> Directions
Going down the data below, set down exactly the line with "intros [[c [H1" and each line after it through the line with "Theorem valid_sample_reaches_track"; no other lines.

· · · ·

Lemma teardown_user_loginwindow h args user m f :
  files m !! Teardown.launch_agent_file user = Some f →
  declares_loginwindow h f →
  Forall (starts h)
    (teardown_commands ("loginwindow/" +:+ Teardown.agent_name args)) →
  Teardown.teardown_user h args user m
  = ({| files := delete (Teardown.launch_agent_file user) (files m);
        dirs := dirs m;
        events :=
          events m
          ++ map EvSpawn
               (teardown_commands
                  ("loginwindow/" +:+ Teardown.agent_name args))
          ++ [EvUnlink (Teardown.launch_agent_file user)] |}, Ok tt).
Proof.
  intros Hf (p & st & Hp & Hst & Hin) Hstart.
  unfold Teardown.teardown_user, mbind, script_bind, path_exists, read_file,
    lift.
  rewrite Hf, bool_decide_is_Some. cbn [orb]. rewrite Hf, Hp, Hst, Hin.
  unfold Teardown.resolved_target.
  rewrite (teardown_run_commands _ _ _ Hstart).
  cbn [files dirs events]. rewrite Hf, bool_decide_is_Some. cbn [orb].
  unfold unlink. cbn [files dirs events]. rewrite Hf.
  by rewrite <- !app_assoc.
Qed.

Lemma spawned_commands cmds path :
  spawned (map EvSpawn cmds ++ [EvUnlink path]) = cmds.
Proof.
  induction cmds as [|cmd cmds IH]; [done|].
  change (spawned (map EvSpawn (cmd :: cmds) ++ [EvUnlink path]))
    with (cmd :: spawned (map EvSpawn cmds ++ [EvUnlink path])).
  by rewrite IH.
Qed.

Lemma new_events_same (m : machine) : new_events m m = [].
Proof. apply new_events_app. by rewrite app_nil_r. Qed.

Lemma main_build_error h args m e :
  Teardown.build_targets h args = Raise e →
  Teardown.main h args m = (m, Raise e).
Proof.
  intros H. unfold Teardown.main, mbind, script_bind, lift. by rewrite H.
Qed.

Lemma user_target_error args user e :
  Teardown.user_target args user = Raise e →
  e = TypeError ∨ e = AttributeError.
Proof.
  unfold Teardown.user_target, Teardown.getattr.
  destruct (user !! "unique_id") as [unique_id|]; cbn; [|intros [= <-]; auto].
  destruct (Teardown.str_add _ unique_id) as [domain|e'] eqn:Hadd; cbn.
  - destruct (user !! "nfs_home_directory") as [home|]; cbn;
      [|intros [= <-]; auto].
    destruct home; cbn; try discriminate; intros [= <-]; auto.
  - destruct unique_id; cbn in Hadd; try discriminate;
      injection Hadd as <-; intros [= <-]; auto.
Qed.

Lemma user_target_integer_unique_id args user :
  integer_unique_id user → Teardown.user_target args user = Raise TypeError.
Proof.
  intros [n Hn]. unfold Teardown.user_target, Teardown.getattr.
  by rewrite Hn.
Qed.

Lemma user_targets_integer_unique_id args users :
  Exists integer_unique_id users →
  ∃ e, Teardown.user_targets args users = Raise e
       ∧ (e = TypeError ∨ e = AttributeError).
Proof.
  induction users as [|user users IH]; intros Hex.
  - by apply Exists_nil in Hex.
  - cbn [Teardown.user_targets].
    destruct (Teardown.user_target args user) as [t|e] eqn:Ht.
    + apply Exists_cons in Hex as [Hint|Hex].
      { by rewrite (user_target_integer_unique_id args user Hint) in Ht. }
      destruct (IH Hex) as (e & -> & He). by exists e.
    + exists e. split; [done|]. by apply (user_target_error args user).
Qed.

· · · ·

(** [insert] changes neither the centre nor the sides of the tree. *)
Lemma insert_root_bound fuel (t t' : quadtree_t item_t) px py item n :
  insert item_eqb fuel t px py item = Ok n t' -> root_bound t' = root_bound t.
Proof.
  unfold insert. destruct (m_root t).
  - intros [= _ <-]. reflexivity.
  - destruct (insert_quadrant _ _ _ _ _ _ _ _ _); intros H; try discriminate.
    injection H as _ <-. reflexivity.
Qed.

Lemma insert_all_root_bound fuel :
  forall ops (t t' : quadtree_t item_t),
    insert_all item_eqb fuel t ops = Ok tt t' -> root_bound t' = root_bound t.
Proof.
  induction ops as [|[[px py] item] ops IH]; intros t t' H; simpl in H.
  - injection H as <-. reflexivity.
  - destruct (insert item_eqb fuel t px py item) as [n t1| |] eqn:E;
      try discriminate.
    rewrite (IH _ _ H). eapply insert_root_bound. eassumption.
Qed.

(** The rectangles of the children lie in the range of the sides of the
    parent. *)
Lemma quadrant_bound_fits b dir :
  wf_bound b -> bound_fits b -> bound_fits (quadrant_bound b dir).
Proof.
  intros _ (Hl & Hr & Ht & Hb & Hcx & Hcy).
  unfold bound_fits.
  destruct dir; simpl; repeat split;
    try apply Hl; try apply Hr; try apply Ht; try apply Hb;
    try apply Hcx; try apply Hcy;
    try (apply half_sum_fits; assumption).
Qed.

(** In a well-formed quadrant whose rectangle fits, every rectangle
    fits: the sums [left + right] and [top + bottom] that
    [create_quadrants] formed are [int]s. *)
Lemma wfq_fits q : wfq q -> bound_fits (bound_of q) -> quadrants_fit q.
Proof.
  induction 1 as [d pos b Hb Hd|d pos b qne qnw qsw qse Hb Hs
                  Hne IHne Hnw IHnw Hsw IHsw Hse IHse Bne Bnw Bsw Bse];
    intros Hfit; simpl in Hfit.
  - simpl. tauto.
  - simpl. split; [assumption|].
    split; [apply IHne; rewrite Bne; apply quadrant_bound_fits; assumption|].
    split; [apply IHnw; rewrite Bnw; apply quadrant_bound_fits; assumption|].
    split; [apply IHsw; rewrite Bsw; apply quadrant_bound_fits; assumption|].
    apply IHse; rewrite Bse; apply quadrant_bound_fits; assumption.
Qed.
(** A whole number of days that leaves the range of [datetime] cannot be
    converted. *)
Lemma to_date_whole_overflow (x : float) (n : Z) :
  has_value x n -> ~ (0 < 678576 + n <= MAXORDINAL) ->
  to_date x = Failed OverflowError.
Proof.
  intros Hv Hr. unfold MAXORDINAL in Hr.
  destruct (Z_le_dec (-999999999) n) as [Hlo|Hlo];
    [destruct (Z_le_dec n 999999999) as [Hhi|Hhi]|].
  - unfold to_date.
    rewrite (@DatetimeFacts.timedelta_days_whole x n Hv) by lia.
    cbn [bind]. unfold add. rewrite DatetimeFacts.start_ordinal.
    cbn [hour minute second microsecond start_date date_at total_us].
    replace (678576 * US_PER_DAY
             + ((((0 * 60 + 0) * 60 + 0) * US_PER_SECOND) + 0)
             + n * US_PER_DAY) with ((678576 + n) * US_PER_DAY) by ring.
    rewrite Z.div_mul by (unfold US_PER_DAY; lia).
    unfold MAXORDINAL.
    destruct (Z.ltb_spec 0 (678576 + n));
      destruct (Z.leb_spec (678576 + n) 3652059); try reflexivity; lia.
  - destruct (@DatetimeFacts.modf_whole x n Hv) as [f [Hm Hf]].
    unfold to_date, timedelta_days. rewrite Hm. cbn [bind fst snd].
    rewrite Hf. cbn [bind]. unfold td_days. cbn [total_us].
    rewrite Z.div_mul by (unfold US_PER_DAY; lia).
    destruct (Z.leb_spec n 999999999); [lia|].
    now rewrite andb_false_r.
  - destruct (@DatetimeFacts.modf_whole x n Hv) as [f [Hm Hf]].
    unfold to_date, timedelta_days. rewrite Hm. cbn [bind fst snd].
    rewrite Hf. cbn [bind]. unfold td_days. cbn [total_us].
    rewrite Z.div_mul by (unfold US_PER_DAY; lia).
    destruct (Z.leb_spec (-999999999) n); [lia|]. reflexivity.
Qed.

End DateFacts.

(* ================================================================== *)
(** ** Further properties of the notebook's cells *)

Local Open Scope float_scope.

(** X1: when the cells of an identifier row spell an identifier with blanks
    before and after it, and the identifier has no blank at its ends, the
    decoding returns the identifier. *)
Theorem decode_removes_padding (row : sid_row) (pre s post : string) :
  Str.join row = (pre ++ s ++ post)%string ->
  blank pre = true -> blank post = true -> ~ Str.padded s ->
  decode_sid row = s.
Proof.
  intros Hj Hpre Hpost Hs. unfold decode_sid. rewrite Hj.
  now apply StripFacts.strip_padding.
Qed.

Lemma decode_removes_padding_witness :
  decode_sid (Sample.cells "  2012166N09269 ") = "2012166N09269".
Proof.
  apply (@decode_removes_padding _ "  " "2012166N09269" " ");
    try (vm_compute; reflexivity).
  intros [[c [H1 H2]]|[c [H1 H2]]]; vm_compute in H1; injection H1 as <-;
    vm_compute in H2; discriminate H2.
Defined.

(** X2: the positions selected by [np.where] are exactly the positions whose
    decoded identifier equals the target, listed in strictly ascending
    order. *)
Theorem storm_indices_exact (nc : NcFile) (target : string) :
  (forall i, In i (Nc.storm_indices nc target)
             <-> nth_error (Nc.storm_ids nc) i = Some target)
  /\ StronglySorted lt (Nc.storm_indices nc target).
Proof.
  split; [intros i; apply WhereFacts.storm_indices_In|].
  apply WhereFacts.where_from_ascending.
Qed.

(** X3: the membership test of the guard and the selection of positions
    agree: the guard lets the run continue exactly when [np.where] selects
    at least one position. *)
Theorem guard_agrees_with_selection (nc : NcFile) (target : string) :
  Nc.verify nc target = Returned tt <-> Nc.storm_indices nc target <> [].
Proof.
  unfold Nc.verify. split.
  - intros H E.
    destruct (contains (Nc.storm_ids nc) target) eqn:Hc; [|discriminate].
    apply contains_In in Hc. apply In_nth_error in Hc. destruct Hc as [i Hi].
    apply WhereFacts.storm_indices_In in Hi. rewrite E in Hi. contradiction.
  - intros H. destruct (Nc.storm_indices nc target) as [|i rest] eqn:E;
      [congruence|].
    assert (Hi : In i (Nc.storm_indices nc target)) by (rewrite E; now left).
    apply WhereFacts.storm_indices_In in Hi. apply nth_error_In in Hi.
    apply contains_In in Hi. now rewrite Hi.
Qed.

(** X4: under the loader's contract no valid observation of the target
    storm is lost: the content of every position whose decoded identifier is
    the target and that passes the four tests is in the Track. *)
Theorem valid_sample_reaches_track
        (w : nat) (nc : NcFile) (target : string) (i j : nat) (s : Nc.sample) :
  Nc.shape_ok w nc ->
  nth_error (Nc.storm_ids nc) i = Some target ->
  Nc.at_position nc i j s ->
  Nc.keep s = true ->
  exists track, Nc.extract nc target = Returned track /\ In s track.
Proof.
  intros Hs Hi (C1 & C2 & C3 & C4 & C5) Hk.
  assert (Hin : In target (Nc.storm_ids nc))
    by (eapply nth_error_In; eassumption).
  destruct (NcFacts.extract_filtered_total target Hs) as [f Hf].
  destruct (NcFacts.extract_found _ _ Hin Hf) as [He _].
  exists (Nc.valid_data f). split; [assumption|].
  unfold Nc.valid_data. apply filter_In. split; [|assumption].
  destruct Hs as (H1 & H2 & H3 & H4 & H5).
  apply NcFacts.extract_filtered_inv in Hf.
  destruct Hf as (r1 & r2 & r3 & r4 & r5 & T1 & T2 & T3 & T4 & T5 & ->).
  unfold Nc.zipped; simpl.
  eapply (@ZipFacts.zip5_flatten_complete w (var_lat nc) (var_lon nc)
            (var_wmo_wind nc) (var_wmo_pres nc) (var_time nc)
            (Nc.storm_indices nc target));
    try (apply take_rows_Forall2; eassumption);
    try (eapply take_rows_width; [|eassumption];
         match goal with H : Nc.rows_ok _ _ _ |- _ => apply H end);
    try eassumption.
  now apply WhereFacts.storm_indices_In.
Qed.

· · · ·

> Task answer
  intros [[c [H1 H2]]|[c [H1 H2]]]; vm_compute in H1; injection H1 as <-;
    vm_compute in H2; discriminate H2.
Defined.

(** X2: the positions selected by [np.where] are exactly the positions whose
    decoded identifier equals the target, listed in strictly ascending
    order. *)
Theorem storm_indices_exact (nc : NcFile) (target : string) :
  (forall i, In i (Nc.storm_indices nc target)
             <-> nth_error (Nc.storm_ids nc) i = Some target)
  /\ StronglySorted lt (Nc.storm_indices nc target).
Proof.
  split; [intros i; apply WhereFacts.storm_indices_In|].
  apply WhereFacts.where_from_ascending.
Qed.

(** X3: the membership test of the guard and the selection of positions
    agree: the guard lets the run continue exactly when [np.where] selects
    at least one position. *)
Theorem guard_agrees_with_selection (nc : NcFile) (target : string) :
  Nc.verify nc target = Returned tt <-> Nc.storm_indices nc target <> [].
Proof.
  unfold Nc.verify. split.
  - intros H E.
    destruct (contains (Nc.storm_ids nc) target) eqn:Hc; [|discriminate].
    apply contains_In in Hc. apply In_nth_error in Hc. destruct Hc as [i Hi].
    apply WhereFacts.storm_indices_In in Hi. rewrite E in Hi. contradiction.
  - intros H. destruct (Nc.storm_indices nc target) as [|i rest] eqn:E;
      [congruence|].
    assert (Hi : In i (Nc.storm_indices nc target)) by (rewrite E; now left).
    apply WhereFacts.storm_indices_In in Hi. apply nth_error_In in Hi.
    apply contains_In in Hi. now rewrite Hi.
Qed.

(** X4: under the loader's contract no valid observation of the target
    storm is lost: the content of every position whose decoded identifier is
    the target and that passes the four tests is in the Track. *)
Theorem valid_sample_reaches_track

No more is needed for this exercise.